**Requirement**
Only one portion of the data is to be written out: from the line bearing "qsys_ok n callss (QSys (qs_queue s) m" through the line bearing "destruct c, p; cbn; intros He;". Write it exactly as it appears.

*** Data records Section Begins ***

Lemma settled_holder s i t c :
  qs_mutex s = Some i -> qs_threads s !! i = Some t -> head (th_calls t) = Some c ->
  settled s = completed c (th_place t) (qs_queue s).
Proof. intros Hm Ht Hc. unfold settled. rewrite Hm. cbn. rewrite Ht. cbn. by rewrite Hc. Qed.

Lemma settled_free s : qs_mutex s = None -> settled s = qs_queue s.
Proof. intros Hm. unfold settled. by rewrite Hm. Qed.

(** The mutex is with another thread, or free: what [i] does elsewhere does not
    change the settled queue. *)
Lemma settled_other s i t' sent recv :
  qs_mutex s <> Some i ->
  settled (QSys (qs_queue s) (qs_mutex s) (<[i := t']> (qs_threads s)) sent recv) = settled s.
Proof.
  intros Hm. unfold settled. cbn. destruct (qs_mutex s) as [j|]; [|done]. cbn.
  rewrite list_lookup_insert_ne by congruence. done.
Qed.

Lemma notified_step n l l' ts i t t' :
  notified n l ts -> ts !! i = Some t ->
  (forall cnd, th_place t' = Waiting cnd -> ~ ready cnd n l') ->
  (forall cnd, ready cnd n l' -> ready cnd n l \/ will_notify cnd t') ->
  (forall cnd, will_notify cnd t -> will_notify cnd t') ->
  notified n l' (<[i := t']> ts).
Proof.
  intros Hn Hi Hw Hr Hk cnd j u Hj Hp Hrd.
  pose proof (lookup_lt_Some _ _ _ Hi) as Hlt.
  destruct (decide (i = j)) as [->|Hne].
  { rewrite list_lookup_insert_eq in Hj by done. simplify_eq. by destruct (Hw cnd Hp). }
  rewrite list_lookup_insert_ne in Hj by done.
  destruct (Hr cnd Hrd) as [Hrd'|Hwn]; [|exists i, t'; by rewrite list_lookup_insert_eq].
  destruct (Hn cnd j u Hj Hp Hrd') as (k & v & Hv & Hwn).
  destruct (decide (i = k)) as [->|Hne2].
  - exists k, t'. simplify_eq. rewrite list_lookup_insert_eq by done. auto.
  - exists k, v. by rewrite list_lookup_insert_ne.
Qed.

Lemma qsys_step n callss s l i t t' m q sent' recv' l' :
  qsys_ok n callss s l -> qs_threads s !! i = Some t ->
  (forall j, i <> j -> m = Some j <-> qs_mutex s = Some j) ->
  (q = qs_queue s \/ qs_mutex s = Some i) ->
  (forall j, i <> j -> of_thread j sent' = of_thread j (qs_sent s) /\ of_thread j recv' = of_thread j (qs_recv s)) ->
  thread_ok i t' m q sent' recv' ->
  map snd sent' = map snd recv' ++ l' ->
  repr (settled (QSys q m (<[i := t']> (qs_threads s)) sent' recv')) l' -> q_size q = n ->
  (forall cnd, th_place t' = Waiting cnd -> ~ ready cnd n l') ->
  (forall cnd, ready cnd n l' -> ready cnd n l \/ will_notify cnd t') ->
  (forall cnd, will_notify cnd t -> will_notify cnd t') ->
  map fst (th_results t') ++ th_calls t' = map fst (th_results t) ++ th_calls t ->
  qsys_ok n callss (QSys q m (<[i := t']> (qs_threads s)) sent' recv') l'.
Proof.
  intros [Hth Hlog Hrep Hno Hcalls] Hi Hm Hq Hof Hok Hlog' Hrep' Hsz Hw Hr Hk Hc. split; cbn; try done.
  - intros j u Hj. pose proof (lookup_lt_Some _ _ _ Hi) as Hlt. destruct (decide (i = j)) as [->|Hne].
    + rewrite list_lookup_insert_eq in Hj by done. by simplify_eq.
    + rewrite list_lookup_insert_ne in Hj by done. destruct (Hof j Hne).
      eapply (thread_frame i j); [by apply Hth|done|by apply Hm|done|done|done].
  - by eapply notified_step.
  - rewrite list_fmap_insert, Hc. rewrite <- Hcalls. apply list_insert_id. by rewrite list_lookup_fmap, Hi.
Qed.

(** The steps that move thread [i] and touch neither the queue nor the logs. *)
Lemma qsys_move n callss s l i t t' m :
  qsys_ok n callss s l -> qs_threads s !! i = Some t ->
  (forall j, i <> j -> m = Some j <-> qs_mutex s = Some j) ->
  thread_ok i t' m (qs_queue s) (qs_sent s) (qs_recv s) ->
  repr (settled (QSys (qs_queue s) m (<[i := t']> (qs_threads s)) (qs_sent s) (qs_recv s))) l ->
  (forall cnd, th_place t' = Waiting cnd -> ~ ready cnd n l) ->
  (forall cnd, will_notify cnd t -> will_notify cnd t') ->
  map fst (th_results t') ++ th_calls t' = map fst (th_results t) ++ th_calls t ->
  qsys_ok n callss (QSys (qs_queue s) m (<[i := t']> (qs_threads s)) (qs_sent s) (qs_recv s)) l.
Proof.
  intros Hs Hi Hm Hok Hrep Hw Hk Hc. pose proof Hs as [_ Hlog [_ Hsz] _ _].
  eapply (qsys_step n callss s l i t t'); try done; auto.
Qed.

Lemma next_thread s i t c r : next_of s i t c r ->
  qs_threads s !! i = Some t /\ (exists cs, th_calls t = c :: cs) /\ code c (th_place t) (qs_queue s) = r.
Proof. intros (Hi & Hc & Hr). split; [done|]. split; [|done]. destruct (th_calls t); cbn in Hc; simplify_eq. eauto. Qed.

(** The places from which a statement has an effect. *)
Definition waits (c : call) : cond := match c with Send _ => cond_full | Receive => cond_empty end.
Definition notifies (c : call) : cond := match c with Send _ => cond_empty | Receive => cond_full end.
Definition effect_place (c : call) (p : place) (e : effect) : Prop :=
  match e with
  | Clock => p = AtClock
  | Acquire p' => p = AtLock /\ p' = AtTest \/ exists ret, p = Woken ret /\ p' = AtCheck ret
  | Move p' _ => holds p = true /\ holds p' = true
  | Release p' => p = AtWait /\ p' = Waiting (waits c) \/ exists got, p = AtUnlock got /\ p' = AtNotify got
  | Sleep => exists cnd, p = Waiting cnd
  | Leave rc got => p = AtGiveUp /\ rc = 0 /\ got = None
  | Notify cnd rc got => p = AtNotify got /\ rc = PTHREAD_QUEUE_OK /\ cnd = notifies c
  end.
Lemma code_place c p q e : code c p q = Ret e -> effect_place c p e.
Proof.
  destruct c, p; cbn; intros He;
    repeat match type of He with context [match ?x with _ => _ end] => destruct x end; simplify_eq; cbn; eauto 6.
Qed.

Lemma next_place s i t c e : next_of s i t c (Ret e) ->
  qs_threads s !! i = Some t /\ (exists cs, th_calls t = c :: cs) /\
  code c (th_place t) (qs_queue s) = Ret e /\ effect_place c (th_place t) e.
Proof.
  intros (Hi & Hc & Hr). split; [done|]. split; [|split; [done|by eapply code_place]].
  destruct (th_calls t); cbn in Hc; simplify_eq. eauto.
Qed.

Lemma step_clock_ok n callss s l i t c :
  qsys_ok n callss s l -> next_of s i t c (Ret Clock) ->
  qsys_ok n callss (QSys (qs_queue s) (qs_mutex s) (<[i := goto AtLock t]> (qs_threads s)) (qs_sent s) (qs_recv s)) l.
Proof.
  intros Hs (Hi & [cs Hcs] & _ & Hpl)%next_place. pose proof Hs as [Hth _ [Hrep _] _ _].
  pose proof (Hth i t Hi) as (Hm & Hp & H3 & H4). destruct t as [calls p rs]. cbn in Hcs, Hpl. subst.
  eapply qsys_move; [exact Hs|exact Hi| | | | | |].
  - done.
  - split; [exact Hm|]. split; [by destruct c|done].
  - rewrite settled_other; [done|]. intros E. by apply Hm in E.
  - done.
  - by intros cnd [[? ?] _].
  - done.
Qed.

Lemma queue_results_return (f : call * (Z * option A) -> option A) rs c rc got (now : list A) log :
  log = omap f rs ++ now -> now = omap f [(c, (rc, got))] -> log = omap f (rs ++ [(c, (rc, got))]) ++ [].
Proof. intros -> ->. by rewrite omap_app, app_nil_r. Qed.

Lemma now_at_clock cs rs : sent_now (Thread cs AtClock rs) = [] /\ received_now (Thread cs AtClock rs) = [].
Proof. by destruct cs as [|[] ?]. Qed.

*** Data records Section Ends ***

**Answer box**
  qsys_ok n callss (QSys (qs_queue s) m (<[i := t']> (qs_threads s)) (qs_sent s) (qs_recv s)) l.
Proof.
  intros Hs Hi Hm Hok Hrep Hw Hk Hc. pose proof Hs as [_ Hlog [_ Hsz] _ _].
  eapply (qsys_step n callss s l i t t'); try done; auto.
Qed.

Lemma next_thread s i t c r : next_of s i t c r ->
  qs_threads s !! i = Some t /\ (exists cs, th_calls t = c :: cs) /\ code c (th_place t) (qs_queue s) = r.
Proof. intros (Hi & Hc & Hr). split; [done|]. split; [|done]. destruct (th_calls t); cbn in Hc; simplify_eq. eauto. Qed.

(** The places from which a statement has an effect. *)
Definition waits (c : call) : cond := match c with Send _ => cond_full | Receive => cond_empty end.
Definition notifies (c : call) : cond := match c with Send _ => cond_empty | Receive => cond_full end.
Definition effect_place (c : call) (p : place) (e : effect) : Prop :=
  match e with
  | Clock => p = AtClock
  | Acquire p' => p = AtLock /\ p' = AtTest \/ exists ret, p = Woken ret /\ p' = AtCheck ret
  | Move p' _ => holds p = true /\ holds p' = true
  | Release p' => p = AtWait /\ p' = Waiting (waits c) \/ exists got, p = AtUnlock got /\ p' = AtNotify got
  | Sleep => exists cnd, p = Waiting cnd
  | Leave rc got => p = AtGiveUp /\ rc = 0 /\ got = None
  | Notify cnd rc got => p = AtNotify got /\ rc = PTHREAD_QUEUE_OK /\ cnd = notifies c
  end.
Lemma code_place c p q e : code c p q = Ret e -> effect_place c p e.
Proof.
  destruct c, p; cbn; intros He;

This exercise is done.